(Stored data)
(** A body as the spawn effect leaves it: dynamic, at the top of a canvas
    of the given width, with the initial velocity of the effect and a fill
    colour of the palette. *)
Definition spawned (width : nat) (b : Body) : Prop :=
  isStatic b = false /\
  Vector.y (position b) = - 50 /\
  0 <= Vector.x (position b) < INR width /\
  - 1 <= Vector.x (velocity b) < 1 /\
  0 <= Vector.y (velocity b) < 2 /\
  exists c, fillStyle (render b) = Some c /\ In c COLORS.

(** Two engines with the same settings (their worlds may differ). *)
Definition same_settings (e e' : Engine) : Prop :=
  gravity e' = gravity e /\ enableSleeping e' = enableSleeping e /\
  positionIterations e' = positionIterations e /\
  velocityIterations e' = velocityIterations e.

(** The bodies named by the pairs of a collision event, in the order the
    handler visits them. *)
Definition refs_of (pairs : list (Ref * Ref)) : list Ref :=
  flat_map (fun pair : Ref * Ref => [fst pair; snd pair]) pairs.

(** The timer a flash of [r] sets on page [p]. *)
Definition flashTimer (p : Page) (r : Ref) : Timer :=
  {| due := clock p + 100; timer_body := r;
     originalColor := fillStyle (render (page_bodies p r)) |}.

(** A page whose bodies 8 and up are walls and whose other bodies are
    magenta dynamic circles. *)
Definition wallsPage : Page :=
  {| page_bodies :=
       fun r =>
         if (8 <=? r)%nat
         then Bodies_rectangle no_vertices 400 575 800 50 (wallOptions "floor")
         else sampleStore r;
     timers := []; clock := 0 |}.

(** [render] gives a random colour to a body when it is drawn and its
    fill style is falsy. *)
Definition needsColor (b : Body) : bool :=
  negb (isStatic b) && falsy (fillStyle (render b)).

(** The body after that, when the draw is [u]. *)
Definition colored (u : R) (b : Body) : Body :=
  set_fillStyle b
    (array_get brutalistColors
       (Math_floor (u * INR (List.length brutalistColors)))).

(** A drawn body on which [render] throws: a circle of negative radius
    ([arc] refuses it), or a body that is no circle and has no vertex
    ([vertices[0].x] is read). *)
Definition unrenderable (b : Body) : bool :=
  negb (isStatic b)
  && match circleOf b with
     | Some radius => if Rlt_dec radius 0 then true else false
     | None => match vertices b with [] => true | _ :: _ => false end
     end.

(** What [render] may do to a body: change its fill style, and only when
    it needed a colour. *)
Definition recolored (b b' : Body) : Prop :=
  b' = set_fillStyle b (fillStyle (render b')) /\
  (needsColor b = false -> b' = b).

(** Everything of a body that the physics works with. *)
Definition physicalState (b : Body)
  : bool * Vector.t * R * Vector.t * Vector.t * R * option R
    * list Vector.t * (R * R * R * R) :=
  (isStatic b, position b, angle b, velocity b, force b, torque b,
   circleRadius b, vertices b,
   (restitution b, friction b, frictionAir b, density b)).

(** * Properties *)

(** ** Arithmetic of [Math.floor] on scaled draws *)

Lemma floor_iff (v : R) (k : Z) :
  Math_floor v = k <-> IZR k <= v < IZR k + 1.
Proof.
  unfold Math_floor; split.
  - intros <-. apply Zfloor_bound.
  - apply Zfloor_eq.
Qed.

## Requirement
Set down, exactly as they stand above, the lines starting with the line with "(Math_floor (u *" and going on through the line with "it needed a colour. *)", and no others.

## Exercise result
       (Math_floor (u * INR (List.length brutalistColors)))).

(** A drawn body on which [render] throws: a circle of negative radius
    ([arc] refuses it), or a body that is no circle and has no vertex
    ([vertices[0].x] is read). *)
Definition unrenderable (b : Body) : bool :=
  negb (isStatic b)
  && match circleOf b with
     | Some radius => if Rlt_dec radius 0 then true else false
     | None => match vertices b with [] => true | _ :: _ => false end
     end.

(** What [render] may do to a body: change its fill style, and only when
    it needed a colour. *)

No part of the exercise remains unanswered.